--- DATA Enclosed Below ---

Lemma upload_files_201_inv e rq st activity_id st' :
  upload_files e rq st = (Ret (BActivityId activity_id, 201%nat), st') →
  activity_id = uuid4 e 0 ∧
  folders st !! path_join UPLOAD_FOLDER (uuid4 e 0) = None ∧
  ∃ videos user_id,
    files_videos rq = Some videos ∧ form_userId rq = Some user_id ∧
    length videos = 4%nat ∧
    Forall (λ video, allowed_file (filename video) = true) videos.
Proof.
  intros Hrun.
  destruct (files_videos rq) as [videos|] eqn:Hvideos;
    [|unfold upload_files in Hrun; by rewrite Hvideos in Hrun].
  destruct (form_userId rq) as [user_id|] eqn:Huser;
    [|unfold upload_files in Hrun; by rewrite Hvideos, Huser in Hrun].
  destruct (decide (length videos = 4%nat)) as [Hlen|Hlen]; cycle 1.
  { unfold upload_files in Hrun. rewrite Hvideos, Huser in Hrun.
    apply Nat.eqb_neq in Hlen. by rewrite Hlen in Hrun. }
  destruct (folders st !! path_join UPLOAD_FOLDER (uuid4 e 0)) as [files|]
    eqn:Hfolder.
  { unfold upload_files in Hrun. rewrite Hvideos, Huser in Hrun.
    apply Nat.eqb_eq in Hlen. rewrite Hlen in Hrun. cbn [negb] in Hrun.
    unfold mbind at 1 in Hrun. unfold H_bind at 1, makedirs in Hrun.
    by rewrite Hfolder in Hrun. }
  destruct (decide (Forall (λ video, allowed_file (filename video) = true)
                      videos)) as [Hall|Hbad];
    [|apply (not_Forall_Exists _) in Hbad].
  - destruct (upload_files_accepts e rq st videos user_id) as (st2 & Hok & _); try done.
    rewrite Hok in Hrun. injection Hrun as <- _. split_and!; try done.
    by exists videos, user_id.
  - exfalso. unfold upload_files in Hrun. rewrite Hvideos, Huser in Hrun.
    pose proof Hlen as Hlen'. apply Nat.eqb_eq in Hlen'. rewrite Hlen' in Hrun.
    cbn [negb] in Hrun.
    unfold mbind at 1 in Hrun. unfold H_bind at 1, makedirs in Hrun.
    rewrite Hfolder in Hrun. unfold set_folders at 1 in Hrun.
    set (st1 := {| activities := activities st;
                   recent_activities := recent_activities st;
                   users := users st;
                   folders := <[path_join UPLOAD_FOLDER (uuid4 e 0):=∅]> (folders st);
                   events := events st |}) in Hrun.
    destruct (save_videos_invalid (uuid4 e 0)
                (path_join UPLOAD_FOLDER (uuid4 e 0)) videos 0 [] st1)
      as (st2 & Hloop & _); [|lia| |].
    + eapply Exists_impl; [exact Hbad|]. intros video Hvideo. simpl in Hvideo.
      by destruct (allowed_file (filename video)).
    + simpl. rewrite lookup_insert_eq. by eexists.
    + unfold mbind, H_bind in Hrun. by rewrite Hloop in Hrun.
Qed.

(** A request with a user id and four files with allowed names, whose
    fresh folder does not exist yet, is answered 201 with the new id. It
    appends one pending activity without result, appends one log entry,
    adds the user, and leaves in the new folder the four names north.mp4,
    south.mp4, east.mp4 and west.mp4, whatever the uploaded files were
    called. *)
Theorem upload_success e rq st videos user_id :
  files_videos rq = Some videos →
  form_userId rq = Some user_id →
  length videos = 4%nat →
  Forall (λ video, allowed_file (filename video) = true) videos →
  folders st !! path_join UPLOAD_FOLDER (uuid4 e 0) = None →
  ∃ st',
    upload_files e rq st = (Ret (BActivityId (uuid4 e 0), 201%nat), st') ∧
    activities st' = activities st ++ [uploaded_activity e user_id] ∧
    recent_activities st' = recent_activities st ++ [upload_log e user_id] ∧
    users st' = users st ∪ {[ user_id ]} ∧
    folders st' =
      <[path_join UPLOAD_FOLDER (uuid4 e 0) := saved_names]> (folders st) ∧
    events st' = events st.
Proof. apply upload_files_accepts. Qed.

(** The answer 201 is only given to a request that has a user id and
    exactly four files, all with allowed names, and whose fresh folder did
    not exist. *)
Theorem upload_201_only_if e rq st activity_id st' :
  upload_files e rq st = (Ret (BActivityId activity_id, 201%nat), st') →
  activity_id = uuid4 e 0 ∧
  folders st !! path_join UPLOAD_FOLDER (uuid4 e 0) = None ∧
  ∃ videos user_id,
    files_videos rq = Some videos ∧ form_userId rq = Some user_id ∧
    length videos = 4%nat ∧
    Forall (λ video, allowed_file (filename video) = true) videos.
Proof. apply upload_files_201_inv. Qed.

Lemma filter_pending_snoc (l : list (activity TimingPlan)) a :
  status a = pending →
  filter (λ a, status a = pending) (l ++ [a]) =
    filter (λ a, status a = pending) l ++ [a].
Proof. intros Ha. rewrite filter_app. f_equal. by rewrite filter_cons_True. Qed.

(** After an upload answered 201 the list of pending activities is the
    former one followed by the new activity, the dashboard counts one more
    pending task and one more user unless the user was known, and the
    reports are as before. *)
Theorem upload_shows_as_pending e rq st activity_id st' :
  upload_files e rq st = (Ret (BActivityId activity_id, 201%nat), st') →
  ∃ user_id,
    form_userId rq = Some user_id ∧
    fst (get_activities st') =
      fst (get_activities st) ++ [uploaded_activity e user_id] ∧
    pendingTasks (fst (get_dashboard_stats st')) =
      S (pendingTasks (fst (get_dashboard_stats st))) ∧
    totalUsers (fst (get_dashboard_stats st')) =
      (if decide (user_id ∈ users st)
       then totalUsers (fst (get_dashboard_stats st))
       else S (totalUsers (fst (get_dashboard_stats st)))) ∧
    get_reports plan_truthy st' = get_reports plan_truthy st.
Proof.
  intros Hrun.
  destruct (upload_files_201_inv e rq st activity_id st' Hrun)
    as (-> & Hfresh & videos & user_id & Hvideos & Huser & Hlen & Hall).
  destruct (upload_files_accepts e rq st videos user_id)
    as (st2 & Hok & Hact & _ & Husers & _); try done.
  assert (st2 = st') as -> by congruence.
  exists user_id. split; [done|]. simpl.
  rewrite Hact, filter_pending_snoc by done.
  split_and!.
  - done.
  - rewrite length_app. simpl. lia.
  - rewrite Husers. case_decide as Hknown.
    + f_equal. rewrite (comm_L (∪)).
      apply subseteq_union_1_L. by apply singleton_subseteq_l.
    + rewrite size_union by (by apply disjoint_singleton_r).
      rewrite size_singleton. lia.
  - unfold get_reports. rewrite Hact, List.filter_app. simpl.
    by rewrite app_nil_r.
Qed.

--- End of Enclosed DATA ---
--- DATA Enclosed Below ---

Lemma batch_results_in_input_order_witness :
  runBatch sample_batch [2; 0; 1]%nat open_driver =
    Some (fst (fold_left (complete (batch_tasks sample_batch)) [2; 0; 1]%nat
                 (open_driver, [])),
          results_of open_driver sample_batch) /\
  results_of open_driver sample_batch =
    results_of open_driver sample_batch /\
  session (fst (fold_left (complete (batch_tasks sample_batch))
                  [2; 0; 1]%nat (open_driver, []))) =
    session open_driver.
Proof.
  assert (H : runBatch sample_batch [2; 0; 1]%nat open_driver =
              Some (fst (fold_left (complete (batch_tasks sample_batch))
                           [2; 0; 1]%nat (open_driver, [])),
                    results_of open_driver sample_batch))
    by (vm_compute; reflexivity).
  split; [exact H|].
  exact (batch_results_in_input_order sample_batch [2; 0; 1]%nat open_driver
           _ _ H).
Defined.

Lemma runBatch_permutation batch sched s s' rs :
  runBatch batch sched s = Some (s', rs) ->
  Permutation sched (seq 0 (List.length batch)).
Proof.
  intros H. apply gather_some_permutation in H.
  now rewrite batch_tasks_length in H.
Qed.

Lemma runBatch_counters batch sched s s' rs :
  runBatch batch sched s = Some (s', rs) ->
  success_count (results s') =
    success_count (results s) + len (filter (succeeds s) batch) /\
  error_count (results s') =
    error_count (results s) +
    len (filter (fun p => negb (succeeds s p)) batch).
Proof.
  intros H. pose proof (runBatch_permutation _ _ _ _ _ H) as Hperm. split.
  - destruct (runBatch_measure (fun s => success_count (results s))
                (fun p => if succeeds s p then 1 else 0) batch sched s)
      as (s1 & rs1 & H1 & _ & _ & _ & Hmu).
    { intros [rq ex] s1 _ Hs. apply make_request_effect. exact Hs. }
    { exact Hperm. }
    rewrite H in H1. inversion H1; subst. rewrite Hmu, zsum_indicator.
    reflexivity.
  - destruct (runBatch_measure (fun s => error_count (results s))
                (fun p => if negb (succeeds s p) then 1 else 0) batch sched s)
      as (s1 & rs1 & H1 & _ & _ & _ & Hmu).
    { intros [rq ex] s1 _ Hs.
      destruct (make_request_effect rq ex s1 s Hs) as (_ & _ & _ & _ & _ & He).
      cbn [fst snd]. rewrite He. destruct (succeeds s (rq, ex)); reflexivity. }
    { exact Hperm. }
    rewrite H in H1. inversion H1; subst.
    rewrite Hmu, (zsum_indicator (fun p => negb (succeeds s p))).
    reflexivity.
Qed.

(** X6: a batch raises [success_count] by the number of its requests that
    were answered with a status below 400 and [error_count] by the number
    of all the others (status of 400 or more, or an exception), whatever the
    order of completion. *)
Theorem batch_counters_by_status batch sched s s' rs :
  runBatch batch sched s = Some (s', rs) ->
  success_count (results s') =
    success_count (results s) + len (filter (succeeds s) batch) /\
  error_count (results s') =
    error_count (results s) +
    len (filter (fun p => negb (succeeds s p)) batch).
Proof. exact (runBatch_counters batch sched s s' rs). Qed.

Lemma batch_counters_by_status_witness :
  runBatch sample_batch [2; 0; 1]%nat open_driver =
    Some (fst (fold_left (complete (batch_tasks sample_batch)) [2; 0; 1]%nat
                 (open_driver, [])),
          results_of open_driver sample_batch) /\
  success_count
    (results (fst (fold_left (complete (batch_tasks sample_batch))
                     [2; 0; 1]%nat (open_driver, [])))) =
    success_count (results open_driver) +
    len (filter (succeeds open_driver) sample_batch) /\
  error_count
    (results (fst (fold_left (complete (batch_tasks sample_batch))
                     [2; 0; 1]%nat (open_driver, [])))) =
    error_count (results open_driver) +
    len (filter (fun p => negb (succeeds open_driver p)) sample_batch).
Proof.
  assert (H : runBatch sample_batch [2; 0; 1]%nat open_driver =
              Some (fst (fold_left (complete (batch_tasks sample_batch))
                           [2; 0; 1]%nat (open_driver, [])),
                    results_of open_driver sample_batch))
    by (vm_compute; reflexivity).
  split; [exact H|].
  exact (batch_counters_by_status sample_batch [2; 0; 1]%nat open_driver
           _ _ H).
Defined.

--- End of Enclosed DATA ---

[WHAT YOU WILL DO]: Extract from the records above the lines from the one containing "length videos = 4%nat →" to the one containing "S (pendingTasks (fst", both lines included, exactly as they appear and with nothing else.

[TASK RESULT]:
  length videos = 4%nat →
  Forall (λ video, allowed_file (filename video) = true) videos →
  folders st !! path_join UPLOAD_FOLDER (uuid4 e 0) = None →
  ∃ st',
    upload_files e rq st = (Ret (BActivityId (uuid4 e 0), 201%nat), st') ∧
    activities st' = activities st ++ [uploaded_activity e user_id] ∧
    recent_activities st' = recent_activities st ++ [upload_log e user_id] ∧
    users st' = users st ∪ {[ user_id ]} ∧
    folders st' =
      <[path_join UPLOAD_FOLDER (uuid4 e 0) := saved_names]> (folders st) ∧
    events st' = events st.
Proof. apply upload_files_accepts. Qed.

(** The answer 201 is only given to a request that has a user id and
    exactly four files, all with allowed names, and whose fresh folder did
    not exist. *)
Theorem upload_201_only_if e rq st activity_id st' :
  upload_files e rq st = (Ret (BActivityId activity_id, 201%nat), st') →
  activity_id = uuid4 e 0 ∧
  folders st !! path_join UPLOAD_FOLDER (uuid4 e 0) = None ∧
  ∃ videos user_id,
    files_videos rq = Some videos ∧ form_userId rq = Some user_id ∧
    length videos = 4%nat ∧
    Forall (λ video, allowed_file (filename video) = true) videos.
Proof. apply upload_files_201_inv. Qed.

Lemma filter_pending_snoc (l : list (activity TimingPlan)) a :
  status a = pending →
  filter (λ a, status a = pending) (l ++ [a]) =
    filter (λ a, status a = pending) l ++ [a].
Proof. intros Ha. rewrite filter_app. f_equal. by rewrite filter_cons_True. Qed.

(** After an upload answered 201 the list of pending activities is the
    former one followed by the new activity, the dashboard counts one more
    pending task and one more user unless the user was known, and the
    reports are as before. *)
Theorem upload_shows_as_pending e rq st activity_id st' :
  upload_files e rq st = (Ret (BActivityId activity_id, 201%nat), st') →
  ∃ user_id,
    form_userId rq = Some user_id ∧
    fst (get_activities st') =
      fst (get_activities st) ++ [uploaded_activity e user_id] ∧
    pendingTasks (fst (get_dashboard_stats st')) =
      S (pendingTasks (fst (get_dashboard_stats st))) ∧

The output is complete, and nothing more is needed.